A Physiologically Based Pharmacokinetic Model to Predict Potential Drug-Drug Interactions and Inform Dosing of Acumapimod, an Oral p38 MAPK Inhibitor

Affiliations
Clinical Trial

A Physiologically Based Pharmacokinetic Model to Predict Potential Drug-Drug Interactions and Inform Dosing of Acumapimod, an Oral p38 MAPK Inhibitor

Alex Agyemang et al. CPT Pharmacometrics Syst Pharmacol. 2021 Jan.

Abstract

Acumapimod, an investigational oral p38 mitogen-activated protein kinase inhibitor for treatment during severe acute exacerbations of chronic obstructive pulmonary disease, is metabolized primarily by cytochrome P450 3A4 (CYP3A4) and is a P-glycoprotein (P-gp) substrate. Concerns about drug-drug interactions (DDIs) have meant patients receiving drugs that inhibit CYP3A4 were ineligible for acumapimod trials. We report on how 2 acumapimod clinical DDI studies and a physiologically-based pharmacokinetic (PBPK) model assessing how co-administration of a weak (azithromycin) and strong (itraconazole) CYP3A4 inhibitor affected acumapimod systemic exposure, informed decision making and supported concomitant use of CYP3A4 and P-gp inhibitors.

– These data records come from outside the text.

(** * photinia: a shallow embedding of [ops.py] and [utils/utils.py]

    The development follows the two Python modules of the repository:

    - [photinia/ops.py]: [kl_normal], [clip_gradient], [setup],
      [transpose_sequence], [setup_sequence];
    - [photinia/utils/utils.py]: [one_hot].

    Python objects are represented by the inductive type [value], exceptions
    by [exn], and a Python call that either returns or raises by the type
    [outcome].  Tensors are dense arrays: a shape and the elements in
    row-major order. *)

From Stdlib Require Import String Bool Arith List ZArith Lia Reals Lra.
From Stdlib Require Import Permutation FinFun.
Import ListNotations.

Set Implicit Arguments.
Set Warnings "-register-all".

(** ** Outcomes of Python calls *)

Module Outcome.

(** A call returns a value or raises an exception of type [X]. *)
Inductive outcome (X A : Type) : Type :=
| Returns (a : A)
| Raises (e : X).

Arguments Returns {X A} a.
Arguments Raises {X A} e.

Definition bind {X A B} (m : outcome X A) (k : A -> outcome X B) : outcome X B :=
  match m with
  | Returns a => k a
  | Raises e => Raises e
  end.

(** [f] on each element from left to right, stopping at the first
    exception. *)
Fixpoint mapM {X A B} (f : A -> outcome X B) (l : list A) : outcome X (list B) :=
  match l with
  | [] => Returns []
  | a :: rest =>
      match f a with
      | Returns b =>
          match mapM f rest with
          | Returns bs => Returns (b :: bs)
          | Raises e => Raises e
          end
      | Raises e => Raises e
      end
  end.

End Outcome.

Import Outcome.

Declare Scope outcome_scope.
Delimit Scope outcome_scope with outcome.
Notation "x <- m ;; k" := (bind m (fun x => k))
  (at level 61, m at next level, right associativity) : outcome_scope.
Open Scope outcome_scope.

(** ** Tensors *)

Module Tensor.

(** A dense tensor: its static shape and its elements in row-major
    order. *)
Record tensor (E : Type) : Type := mkTensor {
  shape : list nat;
  data : list E
}.

Arguments mkTensor {E} shape data.

Definition numel (s : list nat) : nat := fold_right Nat.mul 1 s.

Definition rank {E} (t : tensor E) : nat := length (shape t).

(** A tensor is well formed when it has as many elements as its shape
    says. *)
Definition wf {E} (t : tensor E) : Prop := length (data t) = numel (shape t).

(** All the multi-indices of a tensor of shape [s], in row-major order. *)
Fixpoint all_indices (s : list nat) : list (list nat) :=
  match s with
  | [] => [[]]
  | n :: s' => flat_map (fun i => map (cons i) (all_indices s')) (seq 0 n)
  end.

(** The row-major position of the element at multi-index [idx]. *)
Fixpoint offset (s idx : list nat) : nat :=
  match s, idx with
  | _ :: s', i :: idx' => i * numel s' + offset s' idx'
  | _, _ => 0
  end.

(** A multi-index within the bounds of shape [s]. *)
Fixpoint in_bounds (s idx : list nat) : Prop :=
  match s, idx with
  | [], [] => True
  | n :: s', i :: idx' => i < n /\ in_bounds s' idx'
  | _, _ => False
  end.

(** The element at a multi-index, [d] when there is none. *)
Definition at_index {E} (d : E) (t : tensor E) (idx : list nat) : E :=
  nth (offset (shape t) idx) (data t) d.

Definition shape_eqb (s1 s2 : list nat) : bool :=
  if list_eq_dec Nat.eq_dec s1 s2 then true else false.

(** The exchange of the axes 0 and [k]: every other axis stays in place. *)
Definition swap_axis (k i : nat) : nat :=
  if i =? 0 then k else if i =? k then 0 else i.

(** A list (a shape, a multi-index) with its entries 0 and [k]
    exchanged. *)
Definition swap_axes {A} (d : A) (k : nat) (l : list A) : list A :=
  map (fun i => nth (swap_axis k i) l d) (seq 0 (length l)).

(** The permutation of [0 .. n-1] that exchanges 0 and [k]. *)
Definition swap_perm (n k : nat) : list Z :=
  map (fun i => Z.of_nat (swap_axis k i)) (seq 0 n).

End Tensor.

Import Tensor.

(** ** Python values and exceptions *)

Section Python.

(** The element type of tensors (the framework's [config.D_TYPE]). *)
Variable E : Type.

(** The Python objects the two modules handle.  [VFn] is any callable
    object (a function, a lambda, a Widget), named by a string; [VInt] is a
    genuine [int] (not a [bool]). *)
Inductive value : Type :=
| VNone
| VInt (n : Z)
| VStr (s : string)
| VFn (name : string)
| VTensor (t : tensor E)
| VTuple (items : list value)
| VList (items : list value).

(** Exceptions.  [NotCallable w] is the [ValueError] of [ops.py] line 121,
    [BadIndex] the [ValueError] of [utils.py] line 32; the others are raised
    by the interpreter, by a called object, or by the framework. *)
Inductive exn : Type :=
| NotCallable (w : value)
| BadIndex
| TypeError (callee : value)
| IndexError
| CalleeRaised (name : string) (what : string)
| FrameworkError (what : string).

Definition result := outcome exn value.

(** The behaviour of the callable objects: what the object named [name]
    does when called on [args]; it returns a value or raises [what]. *)
Variable call : string -> list value -> value + string.

(** Python's [callable(w)]. *)
Definition callable (w : value) : bool :=
  match w with
  | VFn _ => true
  | _ => false
  end.

(** Python's [isinstance(w, (list, tuple))]. *)
Definition is_list_or_tuple (w : value) : bool :=
  match w with
  | VTuple _ | VList _ => true
  | _ => false
  end.

Definition is_none (w : value) : bool :=
  match w with
  | VNone => true
  | _ => false
  end.

(** The items of a list or tuple (iteration order). *)
Definition items_of (w : value) : list value :=
  match w with
  | VTuple l | VList l => l
  | _ => []
  end.

(** The call expression [fn(a1, ..., ak)]: calling an object that is not
    callable raises [TypeError]. *)
Definition py_call (fn : value) (args : list value) : result :=
  match fn with
  | VFn name =>
      match call name args with
      | inl v => Returns v
      | inr what => Raises (CalleeRaised name what)
      end
  | _ => Raises (TypeError fn)
  end.

(** *** [ops.setup] *)

(** One iteration of the [for w in widget_list] loop of [setup], from the
    running value [y] (ops.py lines 107-121). *)
Definition setup_step (y w : value) : result :=
  if callable w then
    py_call w [y]
  else if is_list_or_tuple w then
    match items_of w with
    | fn :: args => py_call fn (y :: args)
    | [] => Returns y
    end
  else if is_none w then
    Returns y
  else
    Raises (NotCallable w).

(** The loop itself. *)
Fixpoint setup_loop (y : value) (ws : list value) : result :=
  match ws with
  | [] => Returns y
  | w :: rest => y' <- setup_step y w ;; setup_loop y' rest
  end.

(** The first statement of [setup] (ops.py lines 103-104): a
    [widget_list] that is neither a list nor a tuple becomes the list that
    holds it. *)
Definition as_widget_list (widget_list : value) : list value :=
  if negb (is_list_or_tuple widget_list) then [widget_list]
  else items_of widget_list.

(** [setup(x, widget_list)] (ops.py lines 95-122). *)
Definition setup (x widget_list : value) : result :=
  setup_loop x (as_widget_list widget_list).

(** *** The specification's reading of [setup]

    The widgets as the specification lists them: a callable, a tuple or
    list of a function and its extra arguments, and the entries that are
    skipped. *)
Inductive widget : Type :=
| Transform (f : string)
| TransformWith (fn : value) (args : list value)
| Skip.

Definition classify (w : value) : option widget :=
  match w with
  | VFn f => Some (Transform f)
  | VTuple (fn :: args) | VList (fn :: args) => Some (TransformWith fn args)
  | VTuple [] => Some Skip
  | VNone => Some Skip
  | _ => None
  end.

(** What a widget does to the running value. *)
Definition apply_widget (y : value) (w : widget) : result :=
  match w with
  | Transform f => py_call (VFn f) [y]
  | TransformWith fn args => py_call fn (y :: args)
  | Skip => Returns y
  end.

(** The left-to-right fold of the widgets over the initial value. *)
Definition fold_widgets (x : value) (ws : list widget) : result :=
  fold_left (fun acc w => y <- acc ;; apply_widget y w) ws (Returns x).

(** The entries [setup] accepts: callables, tuples and lists, [None]. *)
Definition accepted (w : value) : bool :=
  callable w || is_list_or_tuple w || is_none w.

(** The exceptions that leave a call expression: the [TypeError] of
    calling an object that is not callable, or what the callee raises. *)
Definition from_call (e : exn) : Prop :=
  (exists fn, e = TypeError fn) \/ (exists name what, e = CalleeRaised name what).

(** *** Framework primitives

    The functions of the tensor framework that [ops.py] calls are not part
    of the repository; they are given here by their documented meaning on
    dense tensors. *)

(** The zero of the element type. *)
Variable zero : E.

Definition tresult := outcome exn (tensor E).

(** [tf.zeros(shape)]. *)
Definition tf_zeros (s : list nat) : tensor E :=
  mkTensor s (repeat zero (numel s)).

(** [perm] is a permutation of [0 .. n-1]. *)
Definition valid_perm (n : nat) (perm : list Z) : bool :=
  (length perm =? n)
  && forallb (fun m => existsb (Z.eqb (Z.of_nat m)) perm) (seq 0 n).

(** The position of axis [m] in [perm]. *)
Fixpoint find_pos (m : nat) (perm : list Z) : nat :=
  match perm with
  | [] => 0
  | p :: rest => if (p =? Z.of_nat m)%Z then 0 else S (find_pos m rest)
  end.

(** The index into the input that the output index [oidx] reads: axis
    [perm[k]] of the input is axis [k] of the output. *)
Definition source_index (perm : list Z) (oidx : list nat) : list nat :=
  map (fun m => nth (find_pos m perm) oidx 0) (seq 0 (length perm)).

(** [tf.transpose(a, perm)]. *)
Definition tf_transpose (a : tensor E) (perm : list Z) : tresult :=
  if valid_perm (rank a) perm then
    let s := map (fun p => nth (Z.to_nat p) (shape a) 0) perm in
    Returns (mkTensor s
               (map (fun oidx => at_index zero a (source_index perm oidx))
                    (all_indices s)))
  else Raises (FrameworkError "transpose: perm is not a permutation").

(** The slices of a tensor along its leading axis. *)
Definition slices (t : tensor E) : list (tensor E) :=
  match shape t with
  | [] => []
  | n :: s =>
      map (fun i => mkTensor s (firstn (numel s)
                                  (skipn (i * numel s) (data t))))
          (seq 0 n)
  end.

(** [tf.unstack(t)]: the slices along axis 0; a scalar has none. *)
Definition unstack (t : tensor E) : outcome exn (list (tensor E)) :=
  match shape t with
  | [] => Raises (FrameworkError "cannot unstack a scalar")
  | _ :: _ => Returns (slices t)
  end.

(** The elements of the stack of [vs], each of which has to be a tensor
    of shape [s]. *)
Fixpoint stack_data (s : list nat) (vs : list value) : outcome exn (list E) :=
  match vs with
  | [] => Returns []
  | VTensor t :: rest =>
      if shape_eqb (shape t) s then
        d <- stack_data s rest ;; Returns (data t ++ d)
      else Raises (FrameworkError "stack: shapes differ")
  | _ :: _ => Raises (FrameworkError "stack: not a tensor")
  end.

(** [tf.stack] of values of shape [s] along a new leading axis. *)
Definition tf_stack (s : list nat) (vs : list value) : tresult :=
  d <- stack_data s vs ;; Returns (mkTensor (length vs :: s) d).

(** The loop of [tf.scan]: the accumulator after each element. *)
Fixpoint scan_loop (fn : value -> value -> result) (acc : value)
         (elems : list value) : outcome exn (list value) :=
  match elems with
  | [] => Returns []
  | e :: rest =>
      a <- fn acc e ;;
      outs <- scan_loop fn a rest ;;
      Returns (a :: outs)
  end.

(** [tf.scan(fn, elems, initializer)]: [fn] is applied to the slices of
    [elems] along axis 0 from left to right, the accumulator starting at
    [initializer]; the accumulators are stacked.  They have the shape of
    the initializer. *)
Definition tf_scan (fn : value -> value -> result) (elems : tensor E)
           (initializer : value) : tresult :=
  match initializer with
  | VTensor t0 =>
      slices <- unstack elems ;;
      outs <- scan_loop fn initializer (map VTensor slices) ;;
      tf_stack (shape t0) outs
  | _ => Raises (FrameworkError "scan: initializer is not a tensor")
  end.

(** The loop of [tf.map_fn]. *)
Fixpoint map_loop (fn : value -> result) (elems : list value)
  : outcome exn (list value) :=
  match elems with
  | [] => Returns []
  | e :: rest =>
      b <- fn e ;;
      outs <- map_loop fn rest ;;
      Returns (b :: outs)
  end.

Studies MBCT102 and MBCT103, respectively, demonstrated that co-administration of azithromycin or itraconazole had no clinically meaningful impact on acumapimod pharmacokinetics. Findings were consistent with PBPK model results. Safety profiles were similar when acumapimod was co-administered with azithromycin or itraconazole. These studies highlight the value of PBPK modeling in drug development, and its potential to inform DDI investigations.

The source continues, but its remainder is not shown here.